March 31, 2016

Tortoise a road block for Marines

Twentynine Palms Marine Corps Air Ground Combat Center expansion area in Lucerne Valley.

By DAVID DANELSKI
Press-Enterprise


An adult desert tortoise weighs about 12 pounds and can take days to travel a mile, yet the reptiles have managed to get one of most formidable forces on earth – the United States Marine Corps – to reconsider a large training mission.

The Marines plan to conduct live ammunition training in August, using tanks and other heavy weaponry at their Air Ground Combat Center at Twentynine Palms.

To prevent harming about 1,400 tortoises living in this stretch of the Mojave Desert, the military now plans to limit operations in its combat center expansion area in the Johnson Valley northwest of Landers.

The Marines had hoped to airlift the reptiles this spring to federally managed habitat land near Barstow to get them safely out of the way.

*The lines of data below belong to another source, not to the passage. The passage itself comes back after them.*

Definition rebuildStatefulSet s : M W (Ref H StatefulSet) :=
  let spec := si_instanceSpec s in
  ss ← StatefulSet_Build (si_labeller s) (si_statefulSet s);
  built ← read ss;
  let meta := pt_ObjectMeta (ss_Template built) in
  annotations ← annotate_template (om_Annotations meta) (is_PodAnnotations spec);
  match GetFileNames (si_configHelper s) with
  | [fileName] =>
      let labels := is_PodLabels spec ∪ om_Labels meta in
      let podSpec :=
        mount_tlsSecret (si_tlsSecret s)
          (mount_caBundle (si_caBundle s) (server_podSpec s fileName)) in
      _ ← write ss
            (mkStatefulSet (ss_ObjectMeta built) (ss_PodManagementPolicy built) (ss_Selector built)
               (Some (is_InstanceCount spec)) (hd_name (si_headlessService s))
               (createVolumeClaims (is_VolumeClaimTemplates spec))
               (mkPodTemplateSpec
                  (mkObjectMeta (om_Name meta) (om_Namespace meta) labels annotations
                     (om_ResourceVersion meta)) podSpec));
      _ ← write (si_built s) true;
      mret ss
  | _ => panic
  end.

Definition buildStatefulSet s : M W (Ref H StatefulSet) :=
  built ← read (si_built s);
  if (built : bool) then mret (newObject (bh_handle (si_statefulSet s))) else rebuildStatefulSet s.

Definition serverImpl_Sync s : M W error :=
  _ ← ConfigHelper_Build (si_configHelper s);
  _ ← HeadlessService_Build (si_labeller s) (si_headlessService s);
  _ ← MonitoringService_Build (si_labeller s) (si_monitoringPort s) (si_monitoringService s);
  _ ← buildStatefulSet s;
  in_order [Sync (bh_handle (si_statefulSet s)); ConfigHelper_Sync (si_configHelper s);
            Sync (si_headlessService s); Sync (si_monitoringService s)].
(* ===== verification/InitJob.v ===== *)
(** * One-shot jobs: pkg/components/init_job.go

    An [InitJob] runs a script in a Kubernetes job and records its completion
    in a status condition.  The condition is kept by a [ConditionManager]
    (pkg/apiproxy/proxy.go), an interface the wrapper of the Ytsaurus resource
    implements. *)

From S2P Require Import Prelude GoPath Api Kube Conditions Samples Labeller Proxy Component Resources ConfigHelper Server.

(** ** The interface [ConditionManager] *)

Record ConditionManager (W : Type) := mkConditionManager {
  cmg_SetStatusCondition : Condition -> M W unit;
  cmg_IsStatusConditionTrue : string -> M W bool;
  cmg_IsStatusConditionFalse : string -> M W bool;
}.
Arguments cmg_SetStatusCondition {W} _ _. Arguments cmg_IsStatusConditionTrue {W} _ _.
Arguments cmg_IsStatusConditionFalse {W} _ _.

Section ConditionManager.
Context {H E : Type} `{K : Kube E} `{CM : ConditionMeta}.
Local Abbreviation W := (World H E).

(** [apiproxy.Ytsaurus] as a condition manager. *)
Definition Ytsaurus_conditions : ConditionManager W :=
  mkConditionManager W SetStatusCondition IsStatusConditionTrue IsStatusConditionFalse.
End ConditionManager.
(** What [doBuildBase] does to the pod specification once the containers of
    the specification are added; [sidecar] tells whether the node has a
    sidecar configuration, under the given config map name. *)
Definition job_environment (spec : ExecNodesSpec) (sidecar : option string) (p : PodSpec)
    : option PodSpec :=
  let cri := match en_JobEnvironment spec with Some e => je_CRI e | None => None end in
  let tools c := match cri with Some _ => addEnvironmentForCRITools spec c | None => c end in
  let inits := setContainerPrivileged spec <$> ps_InitContainers p in
  let containers := (fun c => tools (setContainerPrivileged spec c)) <$> ps_Containers p in
  match containers with
  | [] => None
  | node :: others =>
      node ← (match en_JobResources spec with
              | Some r =>
                  if IsJobEnvironmentIsolated spec then Some node
                  else resources ← addJobResources r (ct_Resources node);
                       Some (set_ct_Resources resources node)
              | None => Some node
              end);
      let containers :=
        if IsJobEnvironmentIsolated spec then
          match cri with
          | Some cri => node :: others ++ [CRISidecar spec cri (ct_Image node)]
          | None => node :: others
          end
        else match sidecar with
             | Some _ => set_ct_VolumeMounts (ct_VolumeMounts node ++ [containerd_mount]) node :: others
             | None => node :: others
             end in
      let volumes :=
        match sidecar with
        | Some name => ps_Volumes p ++ [createConfigVolume ContainerdConfigVolumeName name None]
        | None => ps_Volumes p
        end in
      Some (set_ps_Volumes volumes (set_ps_InitContainers inits (set_ps_Containers containers p)))
  end.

But military officials and federal land mangers recently announced that the relocation can’t proceed until they analyze how the move would affect tortoises and other wildlife already living in the recipient areas.

The spring move was canceled shortly after an environmental group, the Center for Biological Diversity, filed a legal challenge to it. Desert Tortoises are protected by the Endangered Species Act because they are listed as threatened with extinction.

Marine Capt. Justin E. Smith, a spokesman for Twentynine Palms, said by email that the extend of the use of 88,000-acre Johnson Valley expansion has not been determined, but training “will not negatively impact the desert tortoise species.”

The Marines “will comply with all environmental management requirements.”

Brian Croft, a biologist with the U.S. Fish and Wildlife Services, said he expects to talk with the Marines about how to avoid harming tortoises. The Marines, for example, may keep tanks and other motorized vehicles on designated roadways when traveling through tortoise areas.

The August training will be a large-scale, live-ammunition operation involving three battalions operating in extreme desert heat in real world warfare conditions, said Smith’s email. Last year’s exercises included troops from Canada and the United Kingdom.

The Johnson Valley has traditionally been an off-road-vehicle recreation area managed by the federal Bureau of Land Manage. But in late 2013, Congress added the valley to the Air Ground Combat Center.

Marine and BLM officials will hold a public meeting to discuss the Johnson Valley situation from 10 a.m. to noon Saturday, April 2, at the Lucerne Valley Community Center in Lucerne.